(* ===== verification/PoolBreaker.v ===== *)
(** * Account pools: circuit breaker, health and selection

    service/account_pool_scheduler.go (the circuit breaker),
    account_pool_breaker_probe.go, account_pool_policy.go (the health tracker),
    account_pool_scheduler_runtime.go (the facade), account_pool_weighted_rank.go
    (the order of the candidates) and gateway_account_pool_scheduler.go (the
    selection and the classification of outcomes).  Every operation on an account
    holds its mutex and is one step.  The scores are floating point: the order of
    two scores and of two rendezvous keys are arguments. *)
From S2P Require Import Prelude GoLib.
From stdpp Require Import gmap sorting.
Open Scope Z_scope.
Open Scope go_scope.

(** ** The circuit of an account *)

Record accountPoolCircuitState := mk_PoolCircuit { consecutiveFailures : Z; openUntil : Z; halfOpenInFlight : bool }.
#[export] Instance Eta_PoolCircuit : Eta accountPoolCircuitState :=
  fun r => mk_PoolCircuit (consecutiveFailures r) (openUntil r) (halfOpenInFlight r).
Definition closedCircuit : accountPoolCircuitState := mk_PoolCircuit 0 0 false.

(** What [allow] and [report] do to the state of the account. *)
Definition circuit_allow (now : Z) (st : accountPoolCircuitState) : bool * accountPoolCircuitState :=
  if time_IsZero (openUntil st) then (true, st)
  else if time_Before now (openUntil st) then (false, st)
  else if halfOpenInFlight st then (false, st)
  else (true, st <| halfOpenInFlight := true |>).

Definition poolCooldown (failures : Z) : Z :=
  let exponent := failures - 2 in
  let exponent := if 5 <? exponent then 5 else exponent in
  let cooldown := Second * Z.shiftl 1 exponent in
  if Minute <? cooldown then Minute else cooldown.
Definition circuit_report (success transient : bool) (now : Z) (st : accountPoolCircuitState) : accountPoolCircuitState :=
  let st := st <| halfOpenInFlight := false |> in
  if success then st <| consecutiveFailures := 0 |> <| openUntil := 0 |>
  else if negb transient then st
  else
    let st := st <| consecutiveFailures ::= Z.succ |> in
    if consecutiveFailures st <? 2 then st
    else st <| openUntil := time_Add now (poolCooldown (consecutiveFailures st)) |>.
Definition circuit_abandon (st : accountPoolCircuitState) : accountPoolCircuitState := st <| halfOpenInFlight := false |>.

(** The breaker: [state] creates the state of an account that has none. *)
Abbreviation accountPoolCircuitBreaker := (gmap Z accountPoolCircuitState).
Definition circuitOf (b : accountPoolCircuitBreaker) (accountID : Z) : accountPoolCircuitState := default closedCircuit (b !! accountID).
Definition allow (accountID now : Z) (b : accountPoolCircuitBreaker) : bool * accountPoolCircuitBreaker :=
  if accountID <=? 0 then (true, b)
  else let '(ok, st) := circuit_allow now (circuitOf b accountID) in (ok, <[accountID := st]> b).
Definition report (accountID : Z) (success transient : bool) (now : Z) (b : accountPoolCircuitBreaker) : accountPoolCircuitBreaker :=
  if accountID <=? 0 then b else <[accountID := circuit_report success transient now (circuitOf b accountID)]> b.
Definition abandonProbe (accountID : Z) (b : accountPoolCircuitBreaker) : accountPoolCircuitBreaker :=
  if accountID <=? 0 then b
  else match b !! accountID with None => b | Some st => <[accountID := circuit_abandon st]> b end.

Record accountPoolCircuitSnapshot := mk_PoolSnapshot { ps_State : string; CooldownUntil : option Z }.
Definition snapshot (accountID now : Z) (b : accountPoolCircuitBreaker) : accountPoolCircuitSnapshot :=
  if accountID <=? 0 then mk_PoolSnapshot "closed" None else
  match b !! accountID with
  | None => mk_PoolSnapshot "closed" None
  | Some st =>
      if time_IsZero (openUntil st) then mk_PoolSnapshot "closed" None
      else if time_Before now (openUntil st) then mk_PoolSnapshot "open" (Some (openUntil st))
      else if halfOpenInFlight st then mk_PoolSnapshot "half_open" (Some (openUntil st))
      else mk_PoolSnapshot "probe_ready" (Some (openUntil st))
  end.

(** ** The health tracker *)

Record accountPoolHealthState := mk_PoolHealth { ph_consecutiveFailures : Z; lastSuccessAt : Z; ph_lastFailureAt : Z }.
#[export] Instance Eta_PoolHealth : Eta accountPoolHealthState :=
  fun r => mk_PoolHealth (ph_consecutiveFailures r) (lastSuccessAt r) (ph_lastFailureAt r).
Abbreviation accountPoolHealthTracker := (gmap Z accountPoolHealthState).
Definition health_report (accountID : Z) (success : bool) (now : Z) (t : accountPoolHealthTracker) : accountPoolHealthTracker :=
  if accountID <=? 0 then t else
  let st := default (mk_PoolHealth 0 0 0) (t !! accountID) in
  <[accountID := if success then st <| ph_consecutiveFailures := 0 |> <| lastSuccessAt := now |>
                 else st <| ph_consecutiveFailures ::= Z.succ |> <| ph_lastFailureAt := now |>]> t.
Definition unlessZero (t : Z) : option Z := if time_IsZero t then None else Some t.
Definition health_snapshot (accountID : Z) (t : accountPoolHealthTracker) : Z * option Z * option Z :=
  if accountID <=? 0 then (0, None, None) else
  match t !! accountID with
  | None => (0, None, None)
  | Some st => (ph_consecutiveFailures st, unlessZero (lastSuccessAt st), unlessZero (ph_lastFailureAt st))
  end.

• • • •

Your goal:
Retype the data exactly as given.

Answer for this exercise:
(* ===== verification/PoolBreaker.v ===== *)
(** * Account pools: circuit breaker, health and selection

    service/account_pool_scheduler.go (the circuit breaker),
    account_pool_breaker_probe.go, account_pool_policy.go (the health tracker),
    account_pool_scheduler_runtime.go (the facade), account_pool_weighted_rank.go
    (the order of the candidates) and gateway_account_pool_scheduler.go (the
    selection and the classification of outcomes).  Every operation on an account
    holds its mutex and is one step.  The scores are floating point: the order of
    two scores and of two rendezvous keys are arguments. *)
From S2P Require Import Prelude GoLib.
From stdpp Require Import gmap sorting.
Open Scope Z_scope.
Open Scope go_scope.

(** ** The circuit of an account *)

Record accountPoolCircuitState := mk_PoolCircuit { consecutiveFailures : Z; openUntil : Z; halfOpenInFlight : bool }.
#[export] Instance Eta_PoolCircuit : Eta accountPoolCircuitState :=
  fun r => mk_PoolCircuit (consecutiveFailures r) (openUntil r) (halfOpenInFlight r).
Definition closedCircuit : accountPoolCircuitState := mk_PoolCircuit 0 0 false.

(** What [allow] and [report] do to the state of the account. *)
Definition circuit_allow (now : Z) (st : accountPoolCircuitState) : bool * accountPoolCircuitState :=
  if time_IsZero (openUntil st) then (true, st)
  else if time_Before now (openUntil st) then (false, st)
  else if halfOpenInFlight st then (false, st)
  else (true, st <| halfOpenInFlight := true |>).

Definition poolCooldown (failures : Z) : Z :=
  let exponent := failures - 2 in
  let exponent := if 5 <? exponent then 5 else exponent in
  let cooldown := Second * Z.shiftl 1 exponent in
  if Minute <? cooldown then Minute else cooldown.
Definition circuit_report (success transient : bool) (now : Z) (st : accountPoolCircuitState) : accountPoolCircuitState :=
  let st := st <| halfOpenInFlight := false |> in
  if success then st <| consecutiveFailures := 0 |> <| openUntil := 0 |>
  else if negb transient then st
  else
    let st := st <| consecutiveFailures ::= Z.succ |> in
    if consecutiveFailures st <? 2 then st
    else st <| openUntil := time_Add now (poolCooldown (consecutiveFailures st)) |>.
Definition circuit_abandon (st : accountPoolCircuitState) : accountPoolCircuitState := st <| halfOpenInFlight := false |>.

(** The breaker: [state] creates the state of an account that has none. *)
Abbreviation accountPoolCircuitBreaker := (gmap Z accountPoolCircuitState).
Definition circuitOf (b : accountPoolCircuitBreaker) (accountID : Z) : accountPoolCircuitState := default closedCircuit (b !! accountID).
Definition allow (accountID now : Z) (b : accountPoolCircuitBreaker) : bool * accountPoolCircuitBreaker :=
  if accountID <=? 0 then (true, b)
  else let '(ok, st) := circuit_allow now (circuitOf b accountID) in (ok, <[accountID := st]> b).
Definition report (accountID : Z) (success transient : bool) (now : Z) (b : accountPoolCircuitBreaker) : accountPoolCircuitBreaker :=
  if accountID <=? 0 then b else <[accountID := circuit_report success transient now (circuitOf b accountID)]> b.
Definition abandonProbe (accountID : Z) (b : accountPoolCircuitBreaker) : accountPoolCircuitBreaker :=
  if accountID <=? 0 then b
  else match b !! accountID with None => b | Some st => <[accountID := circuit_abandon st]> b end.

Record accountPoolCircuitSnapshot := mk_PoolSnapshot { ps_State : string; CooldownUntil : option Z }.
Definition snapshot (accountID now : Z) (b : accountPoolCircuitBreaker) : accountPoolCircuitSnapshot :=
  if accountID <=? 0 then mk_PoolSnapshot "closed" None else
  match b !! accountID with
  | None => mk_PoolSnapshot "closed" None
  | Some st =>
      if time_IsZero (openUntil st) then mk_PoolSnapshot "closed" None
      else if time_Before now (openUntil st) then mk_PoolSnapshot "open" (Some (openUntil st))
      else if halfOpenInFlight st then mk_PoolSnapshot "half_open" (Some (openUntil st))
      else mk_PoolSnapshot "probe_ready" (Some (openUntil st))
  end.

(** ** The health tracker *)

Record accountPoolHealthState := mk_PoolHealth { ph_consecutiveFailures : Z; lastSuccessAt : Z; ph_lastFailureAt : Z }.
#[export] Instance Eta_PoolHealth : Eta accountPoolHealthState :=
  fun r => mk_PoolHealth (ph_consecutiveFailures r) (lastSuccessAt r) (ph_lastFailureAt r).
Abbreviation accountPoolHealthTracker := (gmap Z accountPoolHealthState).
Definition health_report (accountID : Z) (success : bool) (now : Z) (t : accountPoolHealthTracker) : accountPoolHealthTracker :=
  if accountID <=? 0 then t else
  let st := default (mk_PoolHealth 0 0 0) (t !! accountID) in
  <[accountID := if success then st <| ph_consecutiveFailures := 0 |> <| lastSuccessAt := now |>
                 else st <| ph_consecutiveFailures ::= Z.succ |> <| ph_lastFailureAt := now |>]> t.
Definition unlessZero (t : Z) : option Z := if time_IsZero t then None else Some t.
Definition health_snapshot (accountID : Z) (t : accountPoolHealthTracker) : Z * option Z * option Z :=
  if accountID <=? 0 then (0, None, None) else
  match t !! accountID with
  | None => (0, None, None)
  | Some st => (ph_consecutiveFailures st, unlessZero (lastSuccessAt st), unlessZero (ph_lastFailureAt st))
  end.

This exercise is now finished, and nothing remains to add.